What to do – Please state how many lines in the records below contain the word "HeaderWrapper", giving only the number.

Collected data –
Lemma common_iff s h target b :
  wf_state s → length target = 32%nat →
  verify_header_chain_common h s target b = Ret tt ↔
    extends s h target ∧ HeaderWrapper.bits h = b.
Proof.
  intros (Hts & _ & _) Ht. unfold verify_header_chain_common. split.
  - intros Hc. inv_outcome. unfold HeaderWrapper.verify_hash in *. bool_to_prop.
    match goal with Hh : HeaderWrapper.hash h = _ |- _ => rename Hh into Hhash end.
    split; [|done]. constructor; try done.
    + apply verify_target_hash_le; [rewrite Hhash; apply length_double_sha256|done..].
    + by apply verify_timestamp_median.
  - intros [[Hh Hn Hp Hw Hm] Hb].
    rewrite ensure_then by (unfold HeaderWrapper.verify_hash; by rewrite bool_decide_true).
    rewrite ensure_then by (by apply Z.eqb_eq).
    rewrite ensure_then by (by apply bool_decide_true).
    rewrite ensure_then by (by apply Z.eqb_eq).
    rewrite ensure_then by (apply verify_target_hash_le;
      [rewrite Hh; apply length_double_sha256|done..]).
    by rewrite (proj2 (verify_timestamp_median _ _ Hts) Hm).
Qed.

Lemma length_bits_to_target b : length (bits_to_target b) = 32%nat.
Proof. unfold bits_to_target. case_match; apply length_be_bytes. Qed.

Definition accepted_state (network : Network) (s s' : LatestDaState) (h : HeaderWrapper.t) : Prop :=
  block_hash s' = HeaderWrapper.hash h ∧ block_height s' = HeaderWrapper.height h ∧
  prev_11_timestamps s' = update_timestamps (prev_11_timestamps s) h ∧
  (network ∈ [Mainnet; Testnet; Devnet] →
     total_work s' = add_work s (bits_to_target (HeaderWrapper.bits h))).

Response area – 7